## GIVEN DATA
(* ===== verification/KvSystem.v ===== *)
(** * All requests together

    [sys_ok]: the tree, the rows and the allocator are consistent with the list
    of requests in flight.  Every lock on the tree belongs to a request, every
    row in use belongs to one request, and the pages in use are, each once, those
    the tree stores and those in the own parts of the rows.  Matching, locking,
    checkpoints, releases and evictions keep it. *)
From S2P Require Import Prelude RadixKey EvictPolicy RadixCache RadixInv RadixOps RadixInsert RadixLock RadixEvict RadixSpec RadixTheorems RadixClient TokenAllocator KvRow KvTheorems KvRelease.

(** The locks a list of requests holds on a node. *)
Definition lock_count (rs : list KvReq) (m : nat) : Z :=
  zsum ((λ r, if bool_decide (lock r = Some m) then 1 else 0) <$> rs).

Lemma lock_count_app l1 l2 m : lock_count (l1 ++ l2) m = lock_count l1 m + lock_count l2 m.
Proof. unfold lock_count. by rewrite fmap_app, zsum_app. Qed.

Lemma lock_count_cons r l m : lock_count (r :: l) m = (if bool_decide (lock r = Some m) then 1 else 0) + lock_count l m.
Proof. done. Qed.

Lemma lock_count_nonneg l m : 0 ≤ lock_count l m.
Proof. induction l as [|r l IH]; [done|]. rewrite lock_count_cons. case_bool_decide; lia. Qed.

...

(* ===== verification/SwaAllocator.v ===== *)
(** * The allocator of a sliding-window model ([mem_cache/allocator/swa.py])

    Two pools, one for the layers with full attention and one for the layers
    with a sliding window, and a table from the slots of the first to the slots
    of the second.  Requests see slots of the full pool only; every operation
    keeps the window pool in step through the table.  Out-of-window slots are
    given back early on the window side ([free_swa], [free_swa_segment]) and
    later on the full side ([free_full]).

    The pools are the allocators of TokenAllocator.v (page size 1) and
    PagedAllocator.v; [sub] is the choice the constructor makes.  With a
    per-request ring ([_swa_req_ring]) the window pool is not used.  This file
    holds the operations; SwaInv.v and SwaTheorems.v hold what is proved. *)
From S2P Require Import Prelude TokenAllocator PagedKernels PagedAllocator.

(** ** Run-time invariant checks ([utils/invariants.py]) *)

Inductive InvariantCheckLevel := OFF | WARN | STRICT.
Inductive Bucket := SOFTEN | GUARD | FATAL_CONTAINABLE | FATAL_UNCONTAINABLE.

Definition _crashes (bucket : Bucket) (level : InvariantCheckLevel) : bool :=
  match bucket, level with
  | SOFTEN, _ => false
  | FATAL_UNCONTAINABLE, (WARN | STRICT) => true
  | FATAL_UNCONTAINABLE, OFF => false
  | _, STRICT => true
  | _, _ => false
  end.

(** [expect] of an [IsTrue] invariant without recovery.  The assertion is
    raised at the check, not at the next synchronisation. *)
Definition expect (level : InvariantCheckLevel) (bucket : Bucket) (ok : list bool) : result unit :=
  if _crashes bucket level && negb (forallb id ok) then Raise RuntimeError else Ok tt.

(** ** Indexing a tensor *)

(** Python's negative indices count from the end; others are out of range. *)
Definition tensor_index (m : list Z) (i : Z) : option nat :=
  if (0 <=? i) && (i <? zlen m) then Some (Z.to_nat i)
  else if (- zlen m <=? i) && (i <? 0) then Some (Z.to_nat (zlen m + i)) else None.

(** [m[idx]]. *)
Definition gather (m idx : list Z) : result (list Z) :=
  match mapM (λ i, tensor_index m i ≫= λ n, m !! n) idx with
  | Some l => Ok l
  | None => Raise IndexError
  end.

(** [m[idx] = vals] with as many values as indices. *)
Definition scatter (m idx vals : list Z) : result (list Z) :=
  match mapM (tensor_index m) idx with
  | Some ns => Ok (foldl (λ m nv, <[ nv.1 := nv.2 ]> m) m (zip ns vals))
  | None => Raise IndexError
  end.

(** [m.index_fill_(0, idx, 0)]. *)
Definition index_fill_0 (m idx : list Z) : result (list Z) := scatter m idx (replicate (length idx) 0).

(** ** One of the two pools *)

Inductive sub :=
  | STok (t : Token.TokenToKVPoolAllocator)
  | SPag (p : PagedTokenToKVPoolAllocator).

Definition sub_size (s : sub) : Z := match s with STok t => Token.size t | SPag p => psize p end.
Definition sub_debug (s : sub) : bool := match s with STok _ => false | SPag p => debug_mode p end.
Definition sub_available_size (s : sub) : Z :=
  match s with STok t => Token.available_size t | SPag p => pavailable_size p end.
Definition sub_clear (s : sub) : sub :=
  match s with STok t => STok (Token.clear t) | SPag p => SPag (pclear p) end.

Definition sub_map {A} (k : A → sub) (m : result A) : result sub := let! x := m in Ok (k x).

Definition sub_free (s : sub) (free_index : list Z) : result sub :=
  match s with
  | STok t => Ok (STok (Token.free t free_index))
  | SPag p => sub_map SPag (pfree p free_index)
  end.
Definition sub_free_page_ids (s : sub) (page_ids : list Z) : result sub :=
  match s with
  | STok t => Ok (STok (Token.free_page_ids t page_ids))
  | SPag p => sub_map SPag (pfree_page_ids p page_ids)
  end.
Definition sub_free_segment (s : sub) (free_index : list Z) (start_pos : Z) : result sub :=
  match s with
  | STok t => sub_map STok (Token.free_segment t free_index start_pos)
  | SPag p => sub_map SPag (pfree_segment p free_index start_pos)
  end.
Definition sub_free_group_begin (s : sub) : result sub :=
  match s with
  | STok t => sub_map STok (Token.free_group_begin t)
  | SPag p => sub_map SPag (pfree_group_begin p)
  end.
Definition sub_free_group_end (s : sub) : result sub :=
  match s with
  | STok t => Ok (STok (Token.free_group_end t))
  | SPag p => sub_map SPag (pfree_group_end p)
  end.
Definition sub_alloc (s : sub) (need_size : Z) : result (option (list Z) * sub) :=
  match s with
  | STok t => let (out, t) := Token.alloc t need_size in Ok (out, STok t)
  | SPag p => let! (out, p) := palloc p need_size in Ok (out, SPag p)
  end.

## PROBLEM
Pick each line holding the word "every" out of the data and copy it.

## RESULT
    of requests in flight.  Every lock on the tree belongs to a request, every
    of the second.  Requests see slots of the full pool only; every operation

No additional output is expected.